» **Problem to solve**
Only one stretch of the data below is wanted: the lines from the one with "local_input_path job_id original_filename;" through the one with "Definition transcription_blob_name (identifier", repeated exactly.

» **Records to use**
Lemma bounce_is_free_below_wall wall_x_position time_step stop_time fuel :
  forall snapshots (P V : ndarray F) t,
    length P = length V ->
    Forall (Forall (fun p => fge p.1.1 wall_x_position = false))
      (CrossValues.while_value time_step stop_time fuel [] P V t).1 ->
    (Bounce.while_value wall_x_position time_step stop_time fuel snapshots (P, V) t).1.1
    = snapshots ++ (CrossValues.while_value time_step stop_time fuel [] P V t).1 /\
    (Bounce.while_value wall_x_position time_step stop_time fuel snapshots (P, V) t).2
    = (CrossValues.while_value time_step stop_time fuel [] P V t).2.
Proof.
  induction fuel as [|fuel IH]; intros snapshots P V t Hlen;
    cbn [Bounce.while_value CrossValues.while_value]; destruct (t <=? stop_time);
    cbn [fst snd]; rewrite ?app_nil_r; auto.
  rewrite (moved_equal_length _ _ _ Hlen).
  set (P' := zip_with row_add P ((fun v => row_scale v time_step) <$> V)).
  rewrite CrossValueFacts.cross_while_value_app. cbn [fst snd app].
  intros Hall. inversion Hall as [|? ? HP Hrest]; subst.
  rewrite (iteration_below_wall _ _ _ _ Hlen HP). fold P'.
  destruct (IH (snapshots ++ [P]) P' V (t + time_step)) as [H1 H2].
  { unfold P'. rewrite length_zip_with, length_fmap. lia. }
  { exact Hrest. }
  rewrite H1, H2, <- app_assoc. auto.
Qed.

End Observed.

(** ** two_balls_cross.py and two_balls_bounce.py: free motion *)

(** X1.  In two_balls_cross.py, with position and velocity arrays of equal
    length, the call does not raise, every recorded array has one row per
    ball, and ball [k] is recorded in entry [j] at its initial position with
    [velocity * time_step] added [j] times; in exact arithmetic that is
    [position + j * (velocity * time_step)]. *)
Theorem cross_motion_is_uniform :
  (forall (F : Type) (A : Arith F) (h : store F)
      (initial_positions initial_velocities : ref) (P V : ndarray F)
      fuel (time_step stop_time : F) h' r,
    h !! initial_positions = Some P ->
    h !! initial_velocities = Some V ->
    length P = length V ->
    Cross.simulate_motion fuel initial_positions initial_velocities
      time_step stop_time h = (h', r) ->
    exists l, returned_list r = Some l /\
      forall j a, l !! j = Some a ->
        exists Pj, h' !! a = Some Pj /\ length Pj = length P /\
          forall k p v, P !! k = Some p -> V !! k = Some v ->
            Pj !! k = Some (Nat.iter j (fun q => row_add q (row_scale v time_step)) p)) /\
  (forall (p v : row R) (time_step : R) (j : nat),
    Nat.iter j (fun q => row_add q (row_scale v time_step)) p
    = ((p.1.1 + INR j * (v.1.1 * time_step))%R,
       (p.1.2 + INR j * (v.1.2 * time_step))%R,
       (p.2 + INR j * (v.2 * time_step))%R)).
Proof.
  split.
  - intros F A h ip iv P V fuel dt stop h' r HP HV Hlen Hrun.
    pose proof (CrossValueFacts.cross_simulate_motion_values _ _ _ _ _ _ _ _ _ _
                  HP HV Hrun) as Ho.
    destruct (cross_snapshots dt stop fuel P V lit_zero Hlen) as ([u Hu] & _ & Hsnap).
    cbn zeta in Hu, Hsnap. rewrite Hu in Ho.
    destruct (observed_lookup _ _ _ _ Ho) as (l & Hl & Hll & Hval).
    exists l. split; [exact Hl|]. intros j a Ha.
    destruct (Hval _ _ Ha) as (x & Hx & Hj). exists x. split; [exact Hx|].
    rewrite Hsnap in Hj by (eapply lookup_lt_Some; eassumption).
    injection Hj as <-. split.
    + apply free_motion_length. exact Hlen.
    + intros k p v Hp Hv. apply free_motion_ball; assumption.
  - intros [[px py] pz] [[vx vy] vz] dt j. induction j as [|j IH].
    + unfold Nat.iter. cbn [nat_rect fst snd INR].
      match goal with |- (?a, ?b, ?c) = (?a', ?b', ?c') =>
        replace a' with a by lra; replace b' with b by lra; replace c' with c by lra
      end. reflexivity.
    + rewrite Nat.iter_succ, IH, S_INR. unfold row_add, row_scale.
      cbn [fst snd fadd fmul exact].
      match goal with |- (?a, ?b, ?c) = (?a', ?b', ?c') =>
        replace a' with a by lra; replace b' with b by lra; replace c' with c by lra
      end. reflexivity.
Qed.

Lemma cross_motion_is_uniform_witness :
  exists h' l,
    cross_main_store !! 0%nat
    = Some [ ((-1)%float, 0%float, 0%float); (1%float, 0%float, 0%float) ] /\
    cross_main_store !! 1%nat
    = Some [ (0.3%float, 0.3%float, 0%float); ((-0.3)%float, 0.3%float, 0%float) ] /\
    Cross.simulate_motion 3 0 1 0.05%float 10%float cross_main_store
    = (h', Ok (More l)) /\
    exists l', returned_list (Ok (More l)) = Some l' /\
      forall j a, l' !! j = Some a ->
        exists Pj, h' !! a = Some Pj /\ length Pj = 2%nat /\
          forall k p v,
            [ ((-1)%float, 0%float, 0%float); (1%float, 0%float, 0%float) ] !! k = Some p ->
            [ (0.3%float, 0.3%float, 0%float); ((-0.3)%float, 0.3%float, 0%float) ] !! k
            = Some v ->
            Pj !! k = Some (Nat.iter j (fun q => row_add q (row_scale v 0.05%float)) p).
Proof.
  do 2 eexists. split; [reflexivity|]. split; [reflexivity|].
  split; [vm_compute; reflexivity|].
  exact (proj1 cross_motion_is_uniform float binary64 cross_main_store 0%nat 1%nat _ _ 3%nat
           0.05%float 10%float _ _ eq_refl eq_refl eq_refl eq_refl).
Defined.

(** X2.  With arrays of equal length, as long as every ball recorded by the
    free motion of two_balls_cross.py is below the wall, the bouncing
    [simulate_motion] of two_balls_bounce.py returns the same arrays and
    ends the same way as the crossing one. *)
Theorem bounce_agrees_with_cross_below_wall (F : Type) (A : Arith F) (h : store F)
    (initial_positions initial_velocities : ref) (P V : ndarray F)
    fuel (wall_x_position time_step stop_time : F) hb rb hc rc :
  h !! initial_positions = Some P ->
  h !! initial_velocities = Some V ->
  length P = length V ->
  Bounce.simulate_motion fuel initial_positions initial_velocities
    wall_x_position time_step stop_time h = (hb, rb) ->
  Cross.simulate_motion fuel initial_positions initial_velocities
    time_step stop_time h = (hc, rc) ->
  all_below wall_x_position (observe hc rc) = true ->
  observe hb rb = observe hc rc.
Proof.
  intros HP HV Hlen Hb Hc Hbelow.
  rewrite (bounce_observed _ _ _ _ _ _ _ _ _ _ _ HP HV Hb).
  rewrite (CrossValueFacts.cross_simulate_motion_values _ _ _ _ _ _ _ _ _ _ HP HV Hc)
    in Hbelow |- *.
  destruct (cross_snapshots time_step stop_time fuel P V lit_zero Hlen)
    as ([u Hu] & _ & _).
  cbn zeta in Hu.
  destruct (bounce_is_free_below_wall wall_x_position time_step stop_time fuel
              [] P V lit_zero Hlen) as [H1 H2].
  - rewrite Hu in Hbelow.
    set (snaps := (CrossValues.while_value time_step stop_time fuel [] P V lit_zero).1)
      in *.
    assert (forallb (fun x : option (ndarray F) =>
                       match x with
                       | Some Q => forallb (fun p => negb (fge p.1.1 wall_x_position)) Q
                       | None => true
                       end) (Some <$> snaps) = true) as Hall.
    { destruct u as [[]|[]]; exact Hbelow. }
    clear Hbelow. induction snaps as [|Q snaps IH]; [constructor|].
    rewrite fmap_cons in Hall. cbn [forallb] in Hall.
    apply andb_prop in Hall as [HQ Hrest]. constructor; [|exact (IH Hrest)].
    clear IH Hrest. induction Q as [|p Q IHQ]; [constructor|].
    cbn [forallb] in HQ. apply andb_prop in HQ as [Hp HQ].
    constructor; [|exact (IHQ HQ)]. apply negb_true_iff. exact Hp.
  - rewrite H1, H2. reflexivity.
Qed.
(** A service that refuses every submission. *)
Definition quota_exceeded : service := {|
  VideoIntelligenceServiceClient := Ok tt;
  annotate_video := fun _ => Raise "429 Quota exceeded" |}.

End Trigger.

(** ** The web application ([Flask-VM-App/app.py]) *)

Module App.

Definition INPUT_BUCKET_NAME : string := "video-image-input-bucket".
Definition OUTPUT_BUCKET_NAME : string := "video-image-output-bucket".
Definition TEMP_DOWNLOAD_DIR : string := "/tmp/videoconverter_downloads".
Definition TEMP_PROCESSING_DIR : string := "/tmp/videoconverter_processing".

(** *** Names derived for one conversion request *)

Definition gcs_input_filename (job_id original_filename : string) : string :=
  job_id +:+ "_" +:+ original_filename.

Definition gcs_output_filename (job_id base_name target_format : string) : string :=
  job_id +:+ "_" +:+ base_name +:+ "." +:+ target_format.

Definition local_input_path (job_id original_filename : string) : string :=
  Py.path_join TEMP_PROCESSING_DIR
    ("input_" +:+ gcs_input_filename job_id original_filename).

Definition local_output_path (job_id base_name target_format : string) : string :=
  Py.path_join TEMP_PROCESSING_DIR
    ("output_" +:+ gcs_output_filename job_id base_name target_format).

Definition input_blob_name (job_id original_filename : string) : string :=
  "uploads/" +:+ gcs_input_filename job_id original_filename.

Definition output_blob_name (job_id base_name target_format : string) : string :=
  "converted/" +:+ gcs_output_filename job_id base_name target_format.

(** The four names of a request, as [convert_video] derives them from the
    job identifier, the uploaded file's name and the target format. *)
Definition derived_names (job_id original_filename target_format : string)
  : list string :=
  let base_name := fst (Py.splitext original_filename) in
  [ input_blob_name job_id original_filename;
    output_blob_name job_id base_name target_format;
    local_input_path job_id original_filename;
    local_output_path job_id base_name target_format ].

(** *** Names derived by [download_options] *)

Definition video_blob_name (identifier : string) : string :=
  "converted/" +:+ identifier.

Definition transcription_filename (identifier : string) : string :=
  fst (Py.splitext identifier) +:+ ".json".

Definition transcription_blob_name (identifier : string) : string :=
  "transcriptions/converted/" +:+ transcription_filename identifier.

(** *** The world of the application *)

Record blob := {
  blob_data : string;
  blob_content_type : option string   (* the [content_type] given at upload *)
}.

(** A call that leaves the process.  Calls are recorded when they are
    made, whether or not they succeed. *)
Inductive io_call :=
| UploadFromFile (bucket_name blob_name : string) (content_type : option string)
| DownloadToFilename (bucket_name blob_name path : string)
| FfmpegRun (input output : string)
| UploadFromFilename (bucket_name blob_name path : string)
                     (content_type : option string)
| BlobExists (bucket_name blob_name : string)
| OsRemove (path : string).

Record world := {
  input_bucket : gmap string blob;
  output_bucket : gmap string blob;
  local_files : gmap string string;
  calls : list io_call
}.

(** *** What the environment decides *)

Inductive download_result :=
| DownloadOk
| DownloadNotFound (partial : option string)
| DownloadFails (e : string) (partial : option string).

(** [ffmpeg ... .run()]: exit status 0 with the output written, a non-zero
    exit ([ffmpeg.Error] carrying [stderr]), or another exception.  On a
    failure [partial] is what the transcoder left at the output path, if
    anything. *)
Inductive ffmpeg_result :=
| FfmpegOk (output : string)
| FfmpegError (stderr : option string) (partial : option string)
| FfmpegOther (e : string) (partial : option string).

Record env := {
  storage_client : bool;                  (* [storage_client] is not [None] *)
  uuid4 : string;                         (* [str(uuid.uuid4())] *)
  input_upload : option string;           (* [Some e]: the call raises [e] *)
  input_download : download_result;
  ffmpeg_run : ffmpeg_result;
  output_upload : option string;
  os_remove_fails : string -> bool;       (* [os.remove] raises [OSError] *)
  blob_exists_fails : option string
}.

(** [request.files.get('video')] and [request.form.get('format')] *)
Record file_storage := {
  filename : string;
  content_type : string;
  stream : string
}.
(** * p5-components: component state machine, text editing and events

    A shallow embedding of the widget library of [p5-components]
    ([core/EventEmitter.js], [core/P5Component.js], [components/Button.js],
    [components/TextBox.js], [components/Label.js]) and the properties of its
    specification that concern the event registry, the per-component state
    machine, the text box's cursor and editing logic, construction defaults and
    the JSON round trip.  The later sections state what the code itself shows
    of the rest: the other operations of the event registry, the pointer and
    the focus, assignment by key and [fromJSON], the remaining keys of the
    text box, and the text that the text box and the label draw. *)

From Stdlib Require Import ZArith Bool Ascii String List Lia.
From stdpp Require Import base option list gmap strings.
Import ListNotations.

Open Scope Z_scope.

(* ===================================================================== *)
(** * JavaScript numbers and strings *)
(* ===================================================================== *)

(** The numbers that the host hands to the widgets (pointer coordinates, glyph
    widths, geometry) are JavaScript numbers.  The code only adds, subtracts,
    multiplies, halves and compares them and tests them for truthiness, so the
    development is parametric in the number type: every statement holds for
    whatever arithmetic the host implements.  The single law is the one the
    constructors rely on: the literal [0] is falsy and the other integer
    literals are truthy. *)
Class JsNumber (Num : Type) := {
  num_of_Z : Z -> Num;
  num_truthy : Num -> bool;
  num_add : Num -> Num -> Num;
  num_sub : Num -> Num -> Num;
  num_mul : Num -> Num -> Num;
  num_div : Num -> Num -> Num;
  num_gt : Num -> Num -> bool;
  num_truthy_of_Z : forall z, num_truthy (num_of_Z z) = negb (z =? 0)
}.

(** Integral numbers: the instance used to run the model on examples.  Division
    is exact on the even glyph widths the examples use. *)
#[export] Instance Z_JsNumber : JsNumber Z := {|
  num_of_Z := fun z => z;
  num_truthy := fun z => negb (z =? 0);
  num_add := Z.add;
  num_sub := Z.sub;
  num_mul := Z.mul;
  num_div := Z.div;
  num_gt := Z.gtb;
  num_truthy_of_Z := fun z => eq_refl
|}.

(** [a || b] on an option that may be absent ([undefined]). *)
Definition or_default {A} (truthy : A -> bool) (o : option A) (d : A) : A :=
  match o with
  | Some v => if truthy v then v else d
  | None => d
  end.

(** [o !== undefined ? o : d]. *)
Definition defined_or {A} (o : option A) (d : A) : A :=
  match o with
  | Some v => v
  | None => d
  end.

(** [{ key: d, ...options }]: the option given, else the default of the
    subclass. *)
Definition spread {A} (d : A) (o : option A) : option A :=
  match o with
  | Some v => Some v
  | None => Some d
  end.

Definition str_truthy (s : string) : bool := negb (String.length s =? 0)%nat.
Definition int_truthy (z : Z) : bool := negb (z =? 0).
Definition bool_truthy (b : bool) : bool := b.

(** The first [n] characters of a string, and the string without them. *)
Fixpoint str_take (n : nat) (s : string) : string :=
  match n, s with
  | S n', String c s' => String c (str_take n' s')
  | _, _ => EmptyString
  end.

Fixpoint str_drop (n : nat) (s : string) : string :=
  match n, s with
  | S n', String _ s' => str_drop n' s'
  | _, _ => s
  end.

(** [String.prototype.substring(start, end)]: both indices are clamped to
    [0, length] and swapped when out of order; an absent [end] is the length. *)
Definition substring (s : string) (start : Z) (end_ : option Z) : string :=
  let len := Z.of_nat (String.length s) in
  let intEnd := match end_ with Some e => e | None => len end in
  let finalStart := Z.min (Z.max start 0) len in
  let finalEnd := Z.min (Z.max intEnd 0) len in
  let from := Z.min finalStart finalEnd in
  let to := Z.max finalStart finalEnd in
  str_take (Z.to_nat (to - from)) (str_drop (Z.to_nat from) s).

#[global] Arguments substring : simpl never.

(** [String.prototype.charAt(i)]: the empty string outside the string. *)
Definition charAt (s : string) (i : Z) : string :=
  if (i <? 0) then EmptyString
  else match String.get (Z.to_nat i) s with
       | Some c => String c EmptyString
       | None => EmptyString
       end.

(** [key.charCodeAt(0)] of a non-empty string. *)
Definition charCodeAt0 (s : string) : Z :=
  match s with
  | String c _ => Z.of_nat (nat_of_ascii c)
  | EmptyString => 0
  end.

(** The members that every plain object inherits from [Object.prototype],
    each with what [.length] reads on it: the number of parameters of a
    function, and [undefined] ([None]) on [__proto__], whose getter returns
    [Object.prototype] itself.  Every one of them is truthy. *)
Definition Object_prototype : list (string * option nat) :=
  [ ("constructor", Some 1%nat);
    ("__defineGetter__", Some 2%nat);
    ("__defineSetter__", Some 2%nat);
    ("hasOwnProperty", Some 1%nat);
    ("__lookupGetter__", Some 1%nat);
    ("__lookupSetter__", Some 1%nat);
    ("isPrototypeOf", Some 1%nat);
    ("propertyIsEnumerable", Some 1%nat);
    ("toString", Some 0%nat);
    ("valueOf", Some 0%nat);
    ("__proto__", None);
    ("toLocaleString", Some 0%nat) ].

(** The member of that name, if there is one. *)
Definition inherited (name : string) : option (option nat) :=
  match List.find (fun e => String.eqb name (fst e)) Object_prototype with
  | Some e => Some (snd e)
  | None => None
  end.

(* ===================================================================== *)
(** * EventEmitter *)
(* ===================================================================== *)

Module EventEmitter.

(** The [TypeError] the engine throws where what is called is not a
    function, as a value of the host's exceptions. *)
Class Errors (Exn : Type) := TypeError : string -> Exn.

Section Emitter.

(** Listener arguments, thrown values and the rest of the host's state are
    the host's own. *)
Context {Arg Exn World : Type} {errors : Errors Exn}.

(** A callback is a function object, compared by identity.  [Fn id] is a
    function of the host; [OnceWrapper id event callback] is the closure
    [once] builds around [callback]. *)
Inductive Callback :=
| Fn (id : nat)
| OnceWrapper (id : nat) (event : string) (callback : Callback).

Fixpoint callback_eqb (a b : Callback) : bool :=
  match a, b with
  | Fn i, Fn j => (i =? j)%nat
  | OnceWrapper i e c, OnceWrapper j f d =>
      (i =? j)%nat && String.eqb e f && callback_eqb c d
  | _, _ => false
  end.

(** What a listener can see and change: the registry itself ([this.events],
    through [on], [off], ...), the diagnostic channel and the host's state.
    The registry is a plain object used as a map from event names to arrays:
    [events] holds its own properties. *)
Record Host := mkHost {
  events : gmap string (list Callback);
  console : list (string * Exn);
  closures : nat;
  world : World
}.
Definition std_runtime : Runtime := {|
  vec_cap := 2 ^ 63 - 1;
  hash_iter := fun V m => map_to_list m;
  hash_iter_perm := fun V m => Permutation_refl _;
|}.

(** [Vec::new()] *)
Definition new_vec `{Runtime} : wbuf := {| wdata := []; wcap := vec_cap |}.

(** [let mut buf = Vec::new(); e.encode(&mut buf)]: the bytes written, or the
    failure. *)
Definition to_vec `{Runtime} (e : enc unit) : outcome EncodeError (list byte) :=
  match e new_vec with
  | (Ok _, w) => Ok (wdata w)
  | (Err e, _) => Err e
  | (Panic, _) => Panic
  end.

(** [m.encode(&mut buf)?] and [m.encode(&mut buf).unwrap()] on a fresh [Vec]. *)
Definition in_vec `{Runtime} (e : enc unit) : enc (list byte) :=
  match to_vec e with
  | Ok bs => ret bs
  | Err e => raise e
  | Panic => panic
  end.

Definition in_vec_unwrap `{Runtime} (e : enc unit) : enc (list byte) :=
  match to_vec e with
  | Ok bs => ret bs
  | _ => panic
  end.

Lemma in_vec_unwrap_Ok `{Runtime} e w bs w' :
  in_vec_unwrap e w = (Ok bs, w') ->
  w' = w /\ exists w1, e new_vec = (Ok tt, w1) /\ bs = wdata w1.
Proof.
  unfold in_vec_unwrap, to_vec. destruct (e new_vec) as [[[]|e'|] w1]; [|done|done].
  unfold ret. intros ?. simplify_eq. eauto.
Qed.

(** ** Laws *)

(** Whatever [e] writes, [d] reads back as [a], leaving the rest alone. *)
Definition agrees {A} (e : enc unit) (d : dec A) (a : A) : Prop :=
  forall w w', e w = (Ok tt, w') ->
    exists bs, w' = wapp w bs /\ forall rest, d (bs ++ rest) = (Ok a, rest).

(** [d] consumes at least [n] bytes whenever it succeeds. *)
Definition consumes {A} (n : N) (d : dec A) : Prop :=
  forall r a r', d r = (Ok a, r') -> n + lenN r' <= lenN r.

(** [d] works on a stream that arrives in pieces: success and failure are
    final, [More n] asks for bytes that are really needed, nothing panics. *)
Definition streaming_at {A} (d : dec A) (b : list byte) : Prop :=
  match d b with
  | (Ok a, r) => (exists p, b = p ++ r) /\ forall s, d (b ++ s) = (Ok a, r ++ s)
  | (Err (DecodeErr.More n), _) =>
      0 < n /\ forall s, lenN s < n -> fst (d (b ++ s)) = Err (DecodeErr.More (n - lenN s))
  | (Err e, _) => forall s, fst (d (b ++ s)) = Err e
  | (Panic, _) => False
  end.

Definition streaming {A} (d : dec A) : Prop := forall b, streaming_at d b.

(** The same for the prefixes of one input only. *)
Definition streaming_on {A} (d : dec A) (all : list byte) : Prop :=
  forall b s, b ++ s = all -> streaming_at d b.

Class RoundTrip (A : Type) `{Encode A, Decode A} : Prop :=
  round_trip : forall a : A, agrees (encode a) decode a.

Class Streaming (A : Type) `{Decode A} : Prop :=
  decode_streaming : streaming (decode : dec A).

Class MinSize (A : Type) `{Decode A} (n : N) : Prop :=
  decode_consumes : consumes n (decode : dec A).

Lemma wapp_nil w : wapp w [] = w.
Proof. destruct w. unfold wapp; simpl. by rewrite app_nil_r, N.sub_0_r. Qed.

Lemma wapp_app w bs cs : wapp (wapp w bs) cs = wapp w (bs ++ cs).
Proof.
  unfold wapp; simpl. rewrite lenN_app, app_assoc. f_equal. lia.
Qed.

Lemma wapp_inj w bs cs : wapp w bs = wapp w cs -> bs = cs.
Proof. intros E. apply (f_equal wdata) in E. by apply app_inv_head in E. Qed.

(** *** Composition of [agrees] *)

Lemma agrees_ret {A} (a : A) : agrees (ret tt) (ret a) a.
Proof.
  intros w w' H. unfold ret in H. simplify_eq.
  exists []. by rewrite wapp_nil.
Qed.

Lemma agrees_bind {A B} e1 e2 (d : dec A) (k : A -> dec B) a b :
  agrees e1 d a -> agrees e2 (k a) b ->
  agrees (do! e1 in e2) (let! x := d in k x) b.
Proof.
  intros H1 H2 w w' H. run_inv. destruct a0.
  apply H1 in E as (bs & -> & Hd). apply H2 in H as (cs & -> & Hk).
  exists (bs ++ cs). split; [apply wapp_app|].
  intros rest. rewrite <- app_assoc. erewrite bind_run by apply Hd. apply Hk.
Qed.

(** The last [encode] of a chain needs no trailing [Ok(())]. *)
Lemma agrees_bind_last {A B} e (d : dec A) (k : A -> dec B) a b :
  agrees e d a -> (forall r, k a r = (Ok b, r)) -> agrees e (let! x := d in k x) b.
Proof.
  intros H1 Hk w w' H. apply H1 in H as (bs & -> & Hd).
  exists bs. split; [done|]. intros rest. erewrite bind_run by apply Hd. apply Hk.
Qed.

#[export] Instance agrees_proper {A} : Proper (meq ==> meq ==> eq ==> iff) (@agrees A).
Proof.
  intros e1 e2 He d1 d2 Hd a ? <-. unfold agrees.
  split; intros H w w' Hw.
  - rewrite <- (He w) in Hw. destruct (H _ _ Hw) as (bs & -> & Hbs).
    exists bs. split; [done|]. intros. by rewrite <- (Hd _).
  - rewrite (He w) in Hw. destruct (H _ _ Hw) as (bs & -> & Hbs).
    exists bs. split; [done|]. intros. by rewrite (Hd _).
Qed.

Lemma put_slice_Ok bs w w' : put_slice bs w = (Ok tt, w') -> w' = wapp w bs.
Proof. unfold put_slice. destruct (_ <? _); intros; by simplify_eq. Qed.

Lemma encode_remaining_Ok n w w' u : encode_remaining n w = (Ok u, w') -> w' = w.
Proof.
  unfold encode_remaining. cbv [bind remaining_mut].
  destruct (_ <? _); unfold raise, ret; intros; by simplify_eq.
Qed.

(** A capacity check in front of an encoder does not change what it writes. *)
Lemma agrees_encode_remaining {A} n e (d : dec A) a :
  agrees e d a -> agrees (do! encode_remaining n in e) d a.
Proof.
  intros He w w' H. run_inv. apply encode_remaining_Ok in E as ->. by apply He.
Qed.

Lemma agrees_encode_unreachable {A} err (d : dec A) a : agrees (raise err) d a.
Proof. by intros w w' H. Qed.

(** A written slice is read back by any decoder that reads it back. *)
Lemma agrees_put_slice {A} bs (d : dec A) a :
  (forall rest, d (bs ++ rest) = (Ok a, rest)) -> agrees (put_slice bs) d a.
Proof. intros Hd w w' H. apply put_slice_Ok in H as ->. eauto. Qed.

(** *** Reading primitives *)

Lemma decode_remaining_run n r :
  decode_remaining n r =
    if n <=? lenN r then (Ok tt, r) else (Err (DecodeErr.More (n - lenN r)), r).
Proof.
  unfold decode_remaining. cbv [bind remaining].
  destruct (N.leb_spec n (lenN r)); destruct (N.ltb_spec 0 (n - lenN r)); [lia|done|done|lia].
Qed.

Lemma copy_to_slice_app bs rest :
  copy_to_slice (lenN bs) (bs ++ rest) = (Ok bs, rest).
Proof.
  unfold copy_to_slice. rewrite lenN_app.
  destruct (N.ltb_spec (lenN bs + lenN rest) (lenN bs)); [lia|].
  unfold lenN. by rewrite Nat2N.id, take_app_length, drop_app_length.
Qed.

(** [decode_remaining(n)?; copy_to_slice(n)] is one checked read. *)
Lemma checked_copy_run n r :
  (do! decode_remaining n in copy_to_slice n) r =
    if n <=? lenN r then (Ok (take (N.to_nat n) r), drop (N.to_nat n) r)
    else (Err (DecodeErr.More (n - lenN r)), r).
Proof.
  unfold bind. rewrite decode_remaining_run.
  destruct (N.leb_spec n (lenN r)); [|done].
  unfold copy_to_slice. destruct (N.ltb_spec (lenN r) n); [lia|done].
Qed.

Lemma checked_copy_app bs rest :
  (do! decode_remaining (lenN bs) in copy_to_slice (lenN bs)) (bs ++ rest) = (Ok bs, rest).
Proof.
  unfold bind. rewrite decode_remaining_run, lenN_app.
  destruct (N.leb_spec (lenN bs) (lenN bs + lenN rest)); [|lia]. apply copy_to_slice_app.
Qed.

Lemma checked_copy_Ok n r bs r' :
  (do! decode_remaining n in copy_to_slice n) r = (Ok bs, r') -> r = bs ++ r' /\ lenN bs = n.
Proof.
  rewrite checked_copy_run. destruct (N.leb_spec n (lenN r)); intros; simplify_eq.
  split; [by rewrite take_drop|]. unfold lenN in *. rewrite length_take. lia.
Qed.

Lemma checked_u8_run r :
  (do! decode_remaining 1 in get_u8) r =
    match r with
    | [] => (Err (DecodeErr.More 1), [])
    | b :: r' => (Ok b, r')
    end.
Proof.
  unfold bind. rewrite decode_remaining_run. destruct r as [|b r]; [done|].
  rewrite lenN_cons. destruct (N.leb_spec 1 (1 + lenN r)); [done|lia].
Qed.

(** *** Composition of [streaming] *)

Lemma streaming_ret {A} (a : A) : streaming (ret a).
Proof. intros b. split; [by exists []|done]. Qed.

» **Written solution**
    local_input_path job_id original_filename;
    local_output_path job_id base_name target_format ].

(** *** Names derived by [download_options] *)

Definition video_blob_name (identifier : string) : string :=
  "converted/" +:+ identifier.

Definition transcription_filename (identifier : string) : string :=
  fst (Py.splitext identifier) +:+ ".json".

Definition transcription_blob_name (identifier : string) : string :=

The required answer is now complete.